§ WHAT IS BEING ASKED
In the listing below, the lines starting with the line with "Definition consume (k" and going on through the line with "Definition diff_bind_get (k" are to be reproduced exactly, and only those.

§ THE INPUT
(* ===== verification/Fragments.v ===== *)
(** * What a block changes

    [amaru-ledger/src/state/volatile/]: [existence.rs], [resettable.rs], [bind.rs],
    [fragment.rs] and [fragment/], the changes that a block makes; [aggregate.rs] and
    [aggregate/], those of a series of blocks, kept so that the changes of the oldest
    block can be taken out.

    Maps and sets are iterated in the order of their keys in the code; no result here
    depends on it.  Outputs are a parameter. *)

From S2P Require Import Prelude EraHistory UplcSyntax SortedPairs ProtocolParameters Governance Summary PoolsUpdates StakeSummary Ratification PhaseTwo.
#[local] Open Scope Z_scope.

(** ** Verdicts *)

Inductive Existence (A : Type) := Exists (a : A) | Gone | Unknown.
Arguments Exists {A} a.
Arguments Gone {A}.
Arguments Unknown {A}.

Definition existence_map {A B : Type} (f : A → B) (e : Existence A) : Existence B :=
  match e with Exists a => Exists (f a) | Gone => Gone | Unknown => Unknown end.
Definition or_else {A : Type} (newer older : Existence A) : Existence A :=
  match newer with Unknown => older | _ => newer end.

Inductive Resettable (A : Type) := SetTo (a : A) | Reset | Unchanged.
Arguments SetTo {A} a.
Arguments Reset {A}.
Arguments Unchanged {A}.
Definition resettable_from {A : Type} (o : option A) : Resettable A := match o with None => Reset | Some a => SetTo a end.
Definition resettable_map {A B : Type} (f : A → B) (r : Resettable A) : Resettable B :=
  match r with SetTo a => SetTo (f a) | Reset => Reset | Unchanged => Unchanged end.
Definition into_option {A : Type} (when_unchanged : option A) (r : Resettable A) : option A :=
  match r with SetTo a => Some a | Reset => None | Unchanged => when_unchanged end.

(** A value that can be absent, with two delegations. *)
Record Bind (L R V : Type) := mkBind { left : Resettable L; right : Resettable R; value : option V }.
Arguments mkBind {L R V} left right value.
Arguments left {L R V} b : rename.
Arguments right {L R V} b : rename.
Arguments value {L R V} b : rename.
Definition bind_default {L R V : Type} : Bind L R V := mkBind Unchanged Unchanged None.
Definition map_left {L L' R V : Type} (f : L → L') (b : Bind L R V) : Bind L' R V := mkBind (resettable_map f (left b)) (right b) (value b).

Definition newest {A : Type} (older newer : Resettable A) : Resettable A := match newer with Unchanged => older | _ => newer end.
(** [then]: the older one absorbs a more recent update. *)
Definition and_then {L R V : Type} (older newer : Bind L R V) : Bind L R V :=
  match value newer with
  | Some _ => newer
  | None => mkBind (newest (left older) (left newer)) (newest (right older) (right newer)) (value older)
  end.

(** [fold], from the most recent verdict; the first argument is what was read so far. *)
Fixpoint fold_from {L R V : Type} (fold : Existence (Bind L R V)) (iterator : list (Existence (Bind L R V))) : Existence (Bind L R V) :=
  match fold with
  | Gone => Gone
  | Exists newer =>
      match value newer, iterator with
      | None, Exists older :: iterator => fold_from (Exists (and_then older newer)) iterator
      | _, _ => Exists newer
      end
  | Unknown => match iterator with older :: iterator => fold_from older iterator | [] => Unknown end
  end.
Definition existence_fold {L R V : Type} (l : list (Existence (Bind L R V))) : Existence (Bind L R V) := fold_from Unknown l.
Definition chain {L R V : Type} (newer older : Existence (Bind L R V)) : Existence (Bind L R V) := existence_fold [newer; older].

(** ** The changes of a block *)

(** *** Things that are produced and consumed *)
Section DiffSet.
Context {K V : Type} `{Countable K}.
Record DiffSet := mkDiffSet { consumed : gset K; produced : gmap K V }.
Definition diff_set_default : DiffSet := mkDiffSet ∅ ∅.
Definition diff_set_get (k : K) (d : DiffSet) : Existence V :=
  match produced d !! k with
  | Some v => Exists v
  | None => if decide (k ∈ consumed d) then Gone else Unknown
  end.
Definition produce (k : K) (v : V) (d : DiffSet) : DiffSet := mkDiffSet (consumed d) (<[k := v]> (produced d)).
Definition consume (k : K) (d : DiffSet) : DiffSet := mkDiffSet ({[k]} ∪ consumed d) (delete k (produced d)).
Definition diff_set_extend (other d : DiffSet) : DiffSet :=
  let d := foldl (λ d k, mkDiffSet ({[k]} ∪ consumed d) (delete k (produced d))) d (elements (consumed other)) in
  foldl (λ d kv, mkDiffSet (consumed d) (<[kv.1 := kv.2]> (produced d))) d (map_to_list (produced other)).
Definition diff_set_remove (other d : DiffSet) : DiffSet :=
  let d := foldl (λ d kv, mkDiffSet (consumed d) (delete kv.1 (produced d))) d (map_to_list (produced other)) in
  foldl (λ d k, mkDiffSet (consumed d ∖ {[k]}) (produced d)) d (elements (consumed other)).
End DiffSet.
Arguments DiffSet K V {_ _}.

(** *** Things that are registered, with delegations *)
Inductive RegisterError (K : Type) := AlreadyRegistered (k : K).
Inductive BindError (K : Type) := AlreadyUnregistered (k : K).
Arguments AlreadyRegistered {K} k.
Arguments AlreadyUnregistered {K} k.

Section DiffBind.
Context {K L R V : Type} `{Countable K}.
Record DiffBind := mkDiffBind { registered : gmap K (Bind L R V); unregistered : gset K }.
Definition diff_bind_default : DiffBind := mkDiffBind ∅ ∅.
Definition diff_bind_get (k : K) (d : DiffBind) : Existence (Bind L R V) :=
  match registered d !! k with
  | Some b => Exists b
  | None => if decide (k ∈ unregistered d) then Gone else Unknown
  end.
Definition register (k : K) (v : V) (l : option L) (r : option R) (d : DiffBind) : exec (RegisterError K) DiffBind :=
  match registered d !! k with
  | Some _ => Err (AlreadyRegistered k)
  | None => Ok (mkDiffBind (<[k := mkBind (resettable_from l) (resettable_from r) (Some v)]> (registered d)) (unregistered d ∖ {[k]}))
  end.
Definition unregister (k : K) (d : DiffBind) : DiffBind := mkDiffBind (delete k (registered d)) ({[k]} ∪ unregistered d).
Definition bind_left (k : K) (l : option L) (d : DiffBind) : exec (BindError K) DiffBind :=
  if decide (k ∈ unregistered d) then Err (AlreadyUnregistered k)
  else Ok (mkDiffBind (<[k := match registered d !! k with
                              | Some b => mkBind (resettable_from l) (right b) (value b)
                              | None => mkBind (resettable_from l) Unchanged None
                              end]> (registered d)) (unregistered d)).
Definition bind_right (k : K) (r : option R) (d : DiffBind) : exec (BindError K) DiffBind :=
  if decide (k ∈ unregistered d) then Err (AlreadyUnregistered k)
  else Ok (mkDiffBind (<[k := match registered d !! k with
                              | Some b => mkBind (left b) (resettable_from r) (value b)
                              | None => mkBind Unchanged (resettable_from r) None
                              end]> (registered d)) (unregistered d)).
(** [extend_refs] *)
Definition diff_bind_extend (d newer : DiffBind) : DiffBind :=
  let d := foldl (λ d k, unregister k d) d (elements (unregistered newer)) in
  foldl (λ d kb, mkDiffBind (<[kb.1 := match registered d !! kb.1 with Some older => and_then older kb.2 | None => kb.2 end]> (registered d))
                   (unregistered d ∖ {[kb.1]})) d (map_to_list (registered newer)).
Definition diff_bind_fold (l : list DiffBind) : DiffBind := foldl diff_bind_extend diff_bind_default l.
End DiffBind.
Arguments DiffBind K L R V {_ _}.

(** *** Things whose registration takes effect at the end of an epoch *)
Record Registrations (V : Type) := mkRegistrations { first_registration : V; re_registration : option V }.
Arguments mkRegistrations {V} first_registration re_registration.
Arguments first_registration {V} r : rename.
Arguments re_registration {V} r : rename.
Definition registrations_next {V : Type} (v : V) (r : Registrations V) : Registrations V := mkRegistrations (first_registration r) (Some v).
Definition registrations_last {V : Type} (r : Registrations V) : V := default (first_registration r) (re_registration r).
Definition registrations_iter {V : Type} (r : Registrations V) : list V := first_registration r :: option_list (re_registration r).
==
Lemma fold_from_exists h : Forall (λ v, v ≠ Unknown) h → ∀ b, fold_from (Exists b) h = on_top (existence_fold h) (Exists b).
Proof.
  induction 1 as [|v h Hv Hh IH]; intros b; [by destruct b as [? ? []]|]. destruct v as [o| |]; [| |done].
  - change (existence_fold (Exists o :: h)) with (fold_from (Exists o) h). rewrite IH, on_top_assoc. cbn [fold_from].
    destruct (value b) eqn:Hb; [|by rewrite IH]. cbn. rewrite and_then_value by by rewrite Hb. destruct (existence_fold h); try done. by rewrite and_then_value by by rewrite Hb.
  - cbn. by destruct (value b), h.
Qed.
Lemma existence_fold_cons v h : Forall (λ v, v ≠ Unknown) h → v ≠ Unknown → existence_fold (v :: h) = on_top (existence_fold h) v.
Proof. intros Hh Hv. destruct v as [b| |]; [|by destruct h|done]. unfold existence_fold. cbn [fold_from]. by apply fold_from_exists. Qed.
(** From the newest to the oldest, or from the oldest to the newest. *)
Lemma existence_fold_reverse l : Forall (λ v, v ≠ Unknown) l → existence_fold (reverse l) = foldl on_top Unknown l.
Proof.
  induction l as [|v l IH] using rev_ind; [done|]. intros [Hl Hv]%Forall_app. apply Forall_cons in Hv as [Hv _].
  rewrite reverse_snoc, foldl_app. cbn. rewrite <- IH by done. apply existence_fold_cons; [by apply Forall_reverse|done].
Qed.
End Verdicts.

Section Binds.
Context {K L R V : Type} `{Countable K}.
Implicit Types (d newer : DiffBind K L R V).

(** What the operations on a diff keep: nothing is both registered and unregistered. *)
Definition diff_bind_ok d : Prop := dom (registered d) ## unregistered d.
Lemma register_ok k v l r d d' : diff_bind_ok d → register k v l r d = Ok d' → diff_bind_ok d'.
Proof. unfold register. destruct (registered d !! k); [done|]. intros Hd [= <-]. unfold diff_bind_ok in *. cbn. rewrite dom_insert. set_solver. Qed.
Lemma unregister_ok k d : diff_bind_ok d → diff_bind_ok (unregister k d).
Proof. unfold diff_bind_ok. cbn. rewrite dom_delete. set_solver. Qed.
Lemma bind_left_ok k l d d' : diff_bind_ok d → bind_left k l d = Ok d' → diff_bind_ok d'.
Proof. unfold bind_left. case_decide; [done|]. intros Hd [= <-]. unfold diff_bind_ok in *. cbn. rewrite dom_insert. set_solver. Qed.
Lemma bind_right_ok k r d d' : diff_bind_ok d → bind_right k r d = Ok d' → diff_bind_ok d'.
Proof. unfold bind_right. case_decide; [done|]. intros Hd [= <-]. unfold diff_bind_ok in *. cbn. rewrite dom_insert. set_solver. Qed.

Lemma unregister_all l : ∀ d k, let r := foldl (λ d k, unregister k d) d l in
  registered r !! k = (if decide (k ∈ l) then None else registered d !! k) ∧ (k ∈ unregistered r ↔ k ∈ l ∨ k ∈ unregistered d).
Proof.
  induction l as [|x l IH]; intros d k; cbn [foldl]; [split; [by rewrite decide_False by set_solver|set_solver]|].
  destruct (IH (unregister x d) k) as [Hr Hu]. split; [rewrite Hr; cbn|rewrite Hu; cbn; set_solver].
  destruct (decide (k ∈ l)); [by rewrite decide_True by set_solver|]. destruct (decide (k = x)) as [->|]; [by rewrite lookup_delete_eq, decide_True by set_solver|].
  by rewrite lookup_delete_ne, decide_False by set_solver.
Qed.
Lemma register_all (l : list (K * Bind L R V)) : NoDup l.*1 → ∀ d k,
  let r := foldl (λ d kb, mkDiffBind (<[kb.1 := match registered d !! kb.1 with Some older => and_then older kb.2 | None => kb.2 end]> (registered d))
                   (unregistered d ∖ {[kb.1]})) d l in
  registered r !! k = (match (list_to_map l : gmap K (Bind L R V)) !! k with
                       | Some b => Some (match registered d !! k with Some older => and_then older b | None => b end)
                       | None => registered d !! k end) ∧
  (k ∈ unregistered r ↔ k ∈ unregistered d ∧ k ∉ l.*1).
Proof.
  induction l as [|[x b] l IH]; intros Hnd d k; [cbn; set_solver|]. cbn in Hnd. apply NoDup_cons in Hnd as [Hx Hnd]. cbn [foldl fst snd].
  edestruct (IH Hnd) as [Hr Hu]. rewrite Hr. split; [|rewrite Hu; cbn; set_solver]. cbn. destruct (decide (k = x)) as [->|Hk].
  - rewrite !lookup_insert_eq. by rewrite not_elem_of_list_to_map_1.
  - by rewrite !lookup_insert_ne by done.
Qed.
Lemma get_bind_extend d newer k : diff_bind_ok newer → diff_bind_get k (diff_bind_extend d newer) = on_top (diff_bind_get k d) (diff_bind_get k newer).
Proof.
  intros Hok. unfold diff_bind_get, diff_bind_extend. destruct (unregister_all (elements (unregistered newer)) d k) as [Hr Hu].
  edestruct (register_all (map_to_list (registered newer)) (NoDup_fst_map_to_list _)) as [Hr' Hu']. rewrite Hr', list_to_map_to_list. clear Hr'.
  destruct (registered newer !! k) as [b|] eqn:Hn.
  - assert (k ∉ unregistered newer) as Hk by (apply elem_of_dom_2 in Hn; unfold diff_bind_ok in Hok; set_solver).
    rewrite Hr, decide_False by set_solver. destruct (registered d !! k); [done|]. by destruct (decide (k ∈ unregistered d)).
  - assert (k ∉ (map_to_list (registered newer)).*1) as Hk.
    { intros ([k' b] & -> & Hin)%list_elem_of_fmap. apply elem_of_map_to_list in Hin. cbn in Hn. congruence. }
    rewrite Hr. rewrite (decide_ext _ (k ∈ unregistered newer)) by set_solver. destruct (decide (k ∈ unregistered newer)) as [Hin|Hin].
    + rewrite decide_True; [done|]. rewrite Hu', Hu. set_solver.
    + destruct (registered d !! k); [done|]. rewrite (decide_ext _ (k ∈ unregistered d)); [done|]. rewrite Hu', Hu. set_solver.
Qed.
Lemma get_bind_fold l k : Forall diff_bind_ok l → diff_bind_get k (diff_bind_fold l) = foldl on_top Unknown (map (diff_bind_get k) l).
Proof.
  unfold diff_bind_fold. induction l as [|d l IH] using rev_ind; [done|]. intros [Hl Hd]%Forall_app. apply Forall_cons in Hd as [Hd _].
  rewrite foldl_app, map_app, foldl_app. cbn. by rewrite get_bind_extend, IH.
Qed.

§ SOLUTION TO THIS EXERCISE
Definition consume (k : K) (d : DiffSet) : DiffSet := mkDiffSet ({[k]} ∪ consumed d) (delete k (produced d)).
Definition diff_set_extend (other d : DiffSet) : DiffSet :=
  let d := foldl (λ d k, mkDiffSet ({[k]} ∪ consumed d) (delete k (produced d))) d (elements (consumed other)) in
  foldl (λ d kv, mkDiffSet (consumed d) (<[kv.1 := kv.2]> (produced d))) d (map_to_list (produced other)).
Definition diff_set_remove (other d : DiffSet) : DiffSet :=
  let d := foldl (λ d kv, mkDiffSet (consumed d) (delete kv.1 (produced d))) d (map_to_list (produced other)) in
  foldl (λ d k, mkDiffSet (consumed d ∖ {[k]}) (produced d)) d (elements (consumed other)).
End DiffSet.
Arguments DiffSet K V {_ _}.

(** *** Things that are registered, with delegations *)
Inductive RegisterError (K : Type) := AlreadyRegistered (k : K).
Inductive BindError (K : Type) := AlreadyUnregistered (k : K).
Arguments AlreadyRegistered {K} k.
Arguments AlreadyUnregistered {K} k.

Section DiffBind.
Context {K L R V : Type} `{Countable K}.
Record DiffBind := mkDiffBind { registered : gmap K (Bind L R V); unregistered : gset K }.
Definition diff_bind_default : DiffBind := mkDiffBind ∅ ∅.
Definition diff_bind_get (k : K) (d : DiffBind) : Existence (Bind L R V) :=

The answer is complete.